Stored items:
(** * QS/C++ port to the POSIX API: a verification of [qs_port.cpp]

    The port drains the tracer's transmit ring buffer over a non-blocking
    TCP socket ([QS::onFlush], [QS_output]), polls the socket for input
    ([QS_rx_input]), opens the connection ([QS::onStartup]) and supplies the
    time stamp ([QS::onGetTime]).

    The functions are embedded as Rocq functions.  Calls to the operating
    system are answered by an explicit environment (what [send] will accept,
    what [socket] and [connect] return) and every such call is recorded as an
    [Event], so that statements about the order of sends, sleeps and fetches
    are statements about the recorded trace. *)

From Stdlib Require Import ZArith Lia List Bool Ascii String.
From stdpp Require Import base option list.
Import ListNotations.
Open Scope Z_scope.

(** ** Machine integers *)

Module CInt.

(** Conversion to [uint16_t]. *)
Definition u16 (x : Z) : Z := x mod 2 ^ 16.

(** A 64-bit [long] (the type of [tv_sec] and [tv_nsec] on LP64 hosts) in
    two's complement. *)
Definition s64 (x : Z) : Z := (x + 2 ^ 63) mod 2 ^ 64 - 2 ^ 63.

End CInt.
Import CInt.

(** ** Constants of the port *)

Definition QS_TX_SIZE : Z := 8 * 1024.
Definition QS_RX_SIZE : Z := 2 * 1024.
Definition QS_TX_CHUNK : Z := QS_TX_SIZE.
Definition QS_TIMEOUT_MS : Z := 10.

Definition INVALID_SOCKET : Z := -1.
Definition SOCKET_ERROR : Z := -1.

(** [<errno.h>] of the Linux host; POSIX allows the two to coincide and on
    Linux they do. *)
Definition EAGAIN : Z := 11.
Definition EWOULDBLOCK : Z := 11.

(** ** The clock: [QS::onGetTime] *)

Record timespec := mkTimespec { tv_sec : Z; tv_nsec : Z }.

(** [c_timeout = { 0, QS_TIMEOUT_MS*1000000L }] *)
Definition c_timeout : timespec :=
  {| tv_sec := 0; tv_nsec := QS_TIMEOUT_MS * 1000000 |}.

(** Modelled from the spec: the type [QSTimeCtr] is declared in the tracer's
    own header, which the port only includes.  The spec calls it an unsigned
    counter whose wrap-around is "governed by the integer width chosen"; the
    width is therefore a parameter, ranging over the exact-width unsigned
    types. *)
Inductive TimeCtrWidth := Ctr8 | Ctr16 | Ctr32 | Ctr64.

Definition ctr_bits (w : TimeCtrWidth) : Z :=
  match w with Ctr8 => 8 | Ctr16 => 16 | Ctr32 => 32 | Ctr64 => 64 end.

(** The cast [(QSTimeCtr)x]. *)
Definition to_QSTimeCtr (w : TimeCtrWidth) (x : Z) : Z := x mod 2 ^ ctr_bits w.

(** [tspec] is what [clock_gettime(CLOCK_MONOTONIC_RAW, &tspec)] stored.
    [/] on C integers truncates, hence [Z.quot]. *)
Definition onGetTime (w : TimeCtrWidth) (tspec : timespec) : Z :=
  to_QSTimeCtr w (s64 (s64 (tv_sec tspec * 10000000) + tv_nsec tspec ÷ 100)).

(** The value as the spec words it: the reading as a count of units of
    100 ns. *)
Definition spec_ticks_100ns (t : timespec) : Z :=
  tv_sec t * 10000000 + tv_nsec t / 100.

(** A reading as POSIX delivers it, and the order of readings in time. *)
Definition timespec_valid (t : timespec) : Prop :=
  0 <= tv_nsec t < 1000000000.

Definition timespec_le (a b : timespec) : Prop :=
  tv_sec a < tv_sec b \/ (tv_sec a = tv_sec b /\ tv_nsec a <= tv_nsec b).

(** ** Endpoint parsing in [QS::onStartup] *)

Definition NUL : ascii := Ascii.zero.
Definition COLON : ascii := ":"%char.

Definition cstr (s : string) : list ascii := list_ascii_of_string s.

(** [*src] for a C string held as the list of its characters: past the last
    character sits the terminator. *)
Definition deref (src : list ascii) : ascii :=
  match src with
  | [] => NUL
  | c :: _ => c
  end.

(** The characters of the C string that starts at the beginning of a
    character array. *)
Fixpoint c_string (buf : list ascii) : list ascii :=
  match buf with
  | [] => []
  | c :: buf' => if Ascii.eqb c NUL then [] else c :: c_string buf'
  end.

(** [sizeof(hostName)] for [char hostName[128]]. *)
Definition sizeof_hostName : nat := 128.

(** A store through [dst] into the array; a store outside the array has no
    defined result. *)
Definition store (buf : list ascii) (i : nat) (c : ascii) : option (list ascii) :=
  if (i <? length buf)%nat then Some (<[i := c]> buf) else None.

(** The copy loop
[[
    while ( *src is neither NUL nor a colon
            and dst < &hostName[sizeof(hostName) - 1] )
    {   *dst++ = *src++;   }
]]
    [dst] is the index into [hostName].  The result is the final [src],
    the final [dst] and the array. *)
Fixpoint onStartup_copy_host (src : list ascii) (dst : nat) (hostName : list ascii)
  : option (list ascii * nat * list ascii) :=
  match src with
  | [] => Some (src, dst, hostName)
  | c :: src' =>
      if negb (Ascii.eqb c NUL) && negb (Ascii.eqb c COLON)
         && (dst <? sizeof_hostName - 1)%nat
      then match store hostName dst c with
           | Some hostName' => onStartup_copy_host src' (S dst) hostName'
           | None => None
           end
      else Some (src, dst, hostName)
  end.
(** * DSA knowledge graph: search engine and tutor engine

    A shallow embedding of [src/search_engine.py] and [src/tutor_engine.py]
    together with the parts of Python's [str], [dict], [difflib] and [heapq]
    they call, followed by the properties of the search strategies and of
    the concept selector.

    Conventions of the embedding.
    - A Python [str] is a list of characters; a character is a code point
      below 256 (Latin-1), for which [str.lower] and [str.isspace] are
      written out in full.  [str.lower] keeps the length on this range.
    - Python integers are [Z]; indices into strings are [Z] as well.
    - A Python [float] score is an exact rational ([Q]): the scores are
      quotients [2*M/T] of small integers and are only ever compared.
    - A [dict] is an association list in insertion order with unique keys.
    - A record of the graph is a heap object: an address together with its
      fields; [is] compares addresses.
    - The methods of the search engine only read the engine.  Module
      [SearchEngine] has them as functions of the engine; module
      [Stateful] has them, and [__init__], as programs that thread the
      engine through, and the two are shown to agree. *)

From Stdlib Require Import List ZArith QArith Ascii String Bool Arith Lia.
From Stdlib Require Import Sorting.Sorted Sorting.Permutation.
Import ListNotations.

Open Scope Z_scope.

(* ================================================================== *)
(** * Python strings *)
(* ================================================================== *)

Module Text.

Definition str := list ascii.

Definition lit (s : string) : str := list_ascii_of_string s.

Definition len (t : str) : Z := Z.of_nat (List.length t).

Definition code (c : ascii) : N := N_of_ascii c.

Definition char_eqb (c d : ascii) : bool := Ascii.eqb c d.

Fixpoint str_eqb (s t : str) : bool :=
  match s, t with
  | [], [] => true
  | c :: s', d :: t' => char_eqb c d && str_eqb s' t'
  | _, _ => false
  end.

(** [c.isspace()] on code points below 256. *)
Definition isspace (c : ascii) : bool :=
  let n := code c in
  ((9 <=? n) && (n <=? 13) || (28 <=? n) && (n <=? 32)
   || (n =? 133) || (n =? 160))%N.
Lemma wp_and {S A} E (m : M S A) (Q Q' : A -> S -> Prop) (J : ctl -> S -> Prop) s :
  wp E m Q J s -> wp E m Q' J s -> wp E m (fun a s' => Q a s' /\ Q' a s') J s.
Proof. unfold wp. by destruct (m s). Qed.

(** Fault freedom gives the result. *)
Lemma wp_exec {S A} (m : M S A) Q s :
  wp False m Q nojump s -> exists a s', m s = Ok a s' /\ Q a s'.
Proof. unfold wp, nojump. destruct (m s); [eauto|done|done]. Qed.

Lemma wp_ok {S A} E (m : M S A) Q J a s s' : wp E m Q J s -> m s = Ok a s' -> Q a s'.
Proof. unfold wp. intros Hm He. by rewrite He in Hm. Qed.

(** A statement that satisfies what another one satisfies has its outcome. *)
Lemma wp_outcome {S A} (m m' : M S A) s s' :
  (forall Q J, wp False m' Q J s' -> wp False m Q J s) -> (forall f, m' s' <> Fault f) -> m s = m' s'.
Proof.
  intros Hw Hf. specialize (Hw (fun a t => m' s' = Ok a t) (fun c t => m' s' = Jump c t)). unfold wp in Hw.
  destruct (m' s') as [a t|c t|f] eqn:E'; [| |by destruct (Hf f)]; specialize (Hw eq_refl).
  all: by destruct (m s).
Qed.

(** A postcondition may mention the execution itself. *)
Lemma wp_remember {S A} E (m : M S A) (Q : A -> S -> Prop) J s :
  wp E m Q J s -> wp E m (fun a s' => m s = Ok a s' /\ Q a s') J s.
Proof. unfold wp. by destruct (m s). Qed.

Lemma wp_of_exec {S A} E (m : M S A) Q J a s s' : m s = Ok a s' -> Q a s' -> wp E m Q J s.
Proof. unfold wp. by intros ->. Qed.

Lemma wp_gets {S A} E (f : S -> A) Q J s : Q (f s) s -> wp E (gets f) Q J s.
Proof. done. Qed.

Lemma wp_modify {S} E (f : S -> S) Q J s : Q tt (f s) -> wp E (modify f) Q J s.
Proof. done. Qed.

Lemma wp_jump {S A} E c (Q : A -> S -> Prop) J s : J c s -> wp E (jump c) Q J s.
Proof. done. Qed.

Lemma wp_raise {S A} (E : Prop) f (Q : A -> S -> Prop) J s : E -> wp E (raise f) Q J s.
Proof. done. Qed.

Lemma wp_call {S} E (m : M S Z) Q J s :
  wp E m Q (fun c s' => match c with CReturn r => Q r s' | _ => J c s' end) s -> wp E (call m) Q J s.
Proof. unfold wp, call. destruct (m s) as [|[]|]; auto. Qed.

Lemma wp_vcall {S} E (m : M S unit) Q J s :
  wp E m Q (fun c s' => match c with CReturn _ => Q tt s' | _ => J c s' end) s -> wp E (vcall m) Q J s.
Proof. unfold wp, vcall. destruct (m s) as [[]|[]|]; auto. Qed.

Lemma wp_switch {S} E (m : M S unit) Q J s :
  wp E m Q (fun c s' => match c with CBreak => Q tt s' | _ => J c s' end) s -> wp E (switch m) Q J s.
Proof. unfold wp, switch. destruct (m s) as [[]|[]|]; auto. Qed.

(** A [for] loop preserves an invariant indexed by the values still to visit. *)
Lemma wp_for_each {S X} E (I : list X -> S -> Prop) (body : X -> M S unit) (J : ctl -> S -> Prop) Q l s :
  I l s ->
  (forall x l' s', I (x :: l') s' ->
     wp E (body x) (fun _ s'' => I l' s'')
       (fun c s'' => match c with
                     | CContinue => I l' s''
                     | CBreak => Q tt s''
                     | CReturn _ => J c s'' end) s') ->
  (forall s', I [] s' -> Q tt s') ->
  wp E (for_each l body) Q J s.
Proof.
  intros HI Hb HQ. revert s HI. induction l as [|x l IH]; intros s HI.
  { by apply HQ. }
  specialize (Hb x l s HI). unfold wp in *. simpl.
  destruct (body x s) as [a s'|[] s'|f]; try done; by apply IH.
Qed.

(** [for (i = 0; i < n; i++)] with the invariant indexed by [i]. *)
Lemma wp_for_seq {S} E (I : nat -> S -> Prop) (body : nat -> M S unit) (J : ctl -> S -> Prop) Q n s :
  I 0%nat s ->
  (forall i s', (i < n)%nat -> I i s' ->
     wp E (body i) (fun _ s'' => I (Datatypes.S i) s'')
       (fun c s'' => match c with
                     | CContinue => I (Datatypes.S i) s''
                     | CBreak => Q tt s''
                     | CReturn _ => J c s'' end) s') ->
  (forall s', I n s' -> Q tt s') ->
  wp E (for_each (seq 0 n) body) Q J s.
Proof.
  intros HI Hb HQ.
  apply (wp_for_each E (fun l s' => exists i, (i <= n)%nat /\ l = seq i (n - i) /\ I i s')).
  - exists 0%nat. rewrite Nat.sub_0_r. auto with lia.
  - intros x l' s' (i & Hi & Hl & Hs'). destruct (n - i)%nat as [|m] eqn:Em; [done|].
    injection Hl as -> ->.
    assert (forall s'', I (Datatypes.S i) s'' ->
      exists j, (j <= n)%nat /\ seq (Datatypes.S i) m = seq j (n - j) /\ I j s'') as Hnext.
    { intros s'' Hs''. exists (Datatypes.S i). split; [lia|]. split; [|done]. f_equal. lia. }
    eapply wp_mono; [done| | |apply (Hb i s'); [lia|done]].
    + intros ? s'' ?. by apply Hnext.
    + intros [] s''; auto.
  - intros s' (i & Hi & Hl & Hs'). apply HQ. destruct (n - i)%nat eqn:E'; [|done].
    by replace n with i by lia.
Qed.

**TASK BRIEF:** Check each line of the records for the word "only", and show the lines that contain it.

**THE ANSWER:**
    own header, which the port only includes.  The spec calls it an unsigned
      quotients [2*M/T] of small integers and are only ever compared.
    - The methods of the search engine only read the engine.  Module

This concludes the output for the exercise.